→ SUPPLIED RECORDS:
Lemma rep_push x ed c :
  input_rep x ed -> Z.of_nat (length (ed_done ed) + length (ed_cur ed)) < INPUT_BUF ->
  input_rep (x <| in_buf ::= insert (Z.to_nat (in_e x mod INPUT_BUF)) c |> <| in_e ::= fun e => u32 (e + 1) |>)
    (mk_editor (ed_done ed) (ed_cur ed ++ [c])).
Proof.
  intros Hx Hlt. rewrite <- (proj1 (rep_count x ed Hx)) in Hlt. destruct Hx as [H1 H2 H3 H4 H5 H6 H7].
  pose proof (u32_range (in_w x - in_r x)). pose proof (u32_range (in_e x - in_w x)).
  assert (E : u32 (u32 (in_e x + 1) - in_w x) = u32 (in_e x - in_w x) + 1) by (unfold u32, INPUT_BUF in *; Z.div_mod_to_equations; lia).
  assert (Es : u32 (in_w x + u32 (in_e x - in_w x)) = in_e x) by (unfold u32; Z.div_mod_to_equations; lia).
  split; cbn; try done.
  - by rewrite length_insert.
  - apply u32_range.
  - rewrite E. unfold u32, INPUT_BUF in *. Z.div_mod_to_equations. lia.
  - rewrite H6. symmetry. eapply (ring_insert x); [done|done|]. intros j Hj. unfold u32, INPUT_BUF in *. Z.div_mod_to_equations. lia.
  - rewrite E, ring_snoc, H7 by lia. f_equal.
    + symmetry. eapply (ring_insert x); [done|done|]. intros j Hj. unfold u32, INPUT_BUF in *. Z.div_mod_to_equations. lia.
    + unfold input_at. cbn. rewrite Es, list_lookup_insert_eq; [done|]. rewrite H1. unfold INPUT_BUF. Z.div_mod_to_equations. lia.
Qed.

Lemma rep_commit x ed :
  input_rep x ed -> input_rep (x <| in_w := in_e x |>) (mk_editor (ed_done ed ++ ed_cur ed) []).
Proof.
  intros [H1 H2 H3 H4 H5 H6 H7]. pose proof (u32_range (in_w x - in_r x)). pose proof (u32_range (in_e x - in_w x)).
  assert (E : u32 (in_e x - in_r x) = u32 (in_w x - in_r x) + u32 (in_e x - in_w x)) by (unfold u32, INPUT_BUF in *; Z.div_mod_to_equations; lia).
  split; cbn; try done.
  - rewrite E, Z.sub_diag. change (u32 0) with 0. lia.
  - rewrite E, H6, H7. unfold ring. rewrite seqZ_app, fmap_app by lia. f_equal. apply list_eq. intros k. rewrite !list_lookup_fmap.
    destruct (decide (Z.of_nat k < u32 (in_e x - in_w x))).
    + rewrite !lookup_seqZ_lt by lia. cbn. f_equal. unfold input_at.
      change (in_buf (x <| in_w := in_e x |>)) with (in_buf x).
      assert (Eu : u32 (in_w x + (0 + Z.of_nat k)) = u32 (in_r x + (0 + u32 (in_w x - in_r x) + Z.of_nat k))) by (unfold u32; Z.div_mod_to_equations; lia).
      by rewrite Eu.
    + by rewrite !lookup_seqZ_ge by lia.
  - by rewrite Z.sub_diag.
Qed.

(** The input devices. *)
Definition dev (s : kernel) : devices * Z := (k_hw s, k_uart s).

(** Inside the critical section of [consoleintr], with the input [x] and the
    devices in the state [d]. *)
Definition in_console (i : nat) (c : cpu) (me : nat) (p : proc) (d : devices * Z) (x : input_t) (st : kernel) : Prop :=
  exists s, st = acq i Lcons s /\ env s i c me p /\ on_screen s /\ k_input s = x /\ dev s = d.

→ EXERCISE DETAILS: Set the entries above down once more, exactly as they stand.

→ RESPONSE FOR THIS EXERCISE:
Lemma rep_push x ed c :
  input_rep x ed -> Z.of_nat (length (ed_done ed) + length (ed_cur ed)) < INPUT_BUF ->
  input_rep (x <| in_buf ::= insert (Z.to_nat (in_e x mod INPUT_BUF)) c |> <| in_e ::= fun e => u32 (e + 1) |>)
    (mk_editor (ed_done ed) (ed_cur ed ++ [c])).
Proof.
  intros Hx Hlt. rewrite <- (proj1 (rep_count x ed Hx)) in Hlt. destruct Hx as [H1 H2 H3 H4 H5 H6 H7].
  pose proof (u32_range (in_w x - in_r x)). pose proof (u32_range (in_e x - in_w x)).
  assert (E : u32 (u32 (in_e x + 1) - in_w x) = u32 (in_e x - in_w x) + 1) by (unfold u32, INPUT_BUF in *; Z.div_mod_to_equations; lia).
  assert (Es : u32 (in_w x + u32 (in_e x - in_w x)) = in_e x) by (unfold u32; Z.div_mod_to_equations; lia).
  split; cbn; try done.
  - by rewrite length_insert.
  - apply u32_range.
  - rewrite E. unfold u32, INPUT_BUF in *. Z.div_mod_to_equations. lia.
  - rewrite H6. symmetry. eapply (ring_insert x); [done|done|]. intros j Hj. unfold u32, INPUT_BUF in *. Z.div_mod_to_equations. lia.
  - rewrite E, ring_snoc, H7 by lia. f_equal.
    + symmetry. eapply (ring_insert x); [done|done|]. intros j Hj. unfold u32, INPUT_BUF in *. Z.div_mod_to_equations. lia.
    + unfold input_at. cbn. rewrite Es, list_lookup_insert_eq; [done|]. rewrite H1. unfold INPUT_BUF. Z.div_mod_to_equations. lia.
Qed.

Lemma rep_commit x ed :
  input_rep x ed -> input_rep (x <| in_w := in_e x |>) (mk_editor (ed_done ed ++ ed_cur ed) []).
Proof.
  intros [H1 H2 H3 H4 H5 H6 H7]. pose proof (u32_range (in_w x - in_r x)). pose proof (u32_range (in_e x - in_w x)).
  assert (E : u32 (in_e x - in_r x) = u32 (in_w x - in_r x) + u32 (in_e x - in_w x)) by (unfold u32, INPUT_BUF in *; Z.div_mod_to_equations; lia).
  split; cbn; try done.
  - rewrite E, Z.sub_diag. change (u32 0) with 0. lia.
  - rewrite E, H6, H7. unfold ring. rewrite seqZ_app, fmap_app by lia. f_equal. apply list_eq. intros k. rewrite !list_lookup_fmap.
    destruct (decide (Z.of_nat k < u32 (in_e x - in_w x))).
    + rewrite !lookup_seqZ_lt by lia. cbn. f_equal. unfold input_at.
      change (in_buf (x <| in_w := in_e x |>)) with (in_buf x).
      assert (Eu : u32 (in_w x + (0 + Z.of_nat k)) = u32 (in_r x + (0 + u32 (in_w x - in_r x) + Z.of_nat k))) by (unfold u32; Z.div_mod_to_equations; lia).
      by rewrite Eu.
    + by rewrite !lookup_seqZ_ge by lia.
  - by rewrite Z.sub_diag.
Qed.

(** The input devices. *)
Definition dev (s : kernel) : devices * Z := (k_hw s, k_uart s).

(** Inside the critical section of [consoleintr], with the input [x] and the
    devices in the state [d]. *)
Definition in_console (i : nat) (c : cpu) (me : nat) (p : proc) (d : devices * Z) (x : input_t) (st : kernel) : Prop :=
  exists s, st = acq i Lcons s /\ env s i c me p /\ on_screen s /\ k_input s = x /\ dev s = d.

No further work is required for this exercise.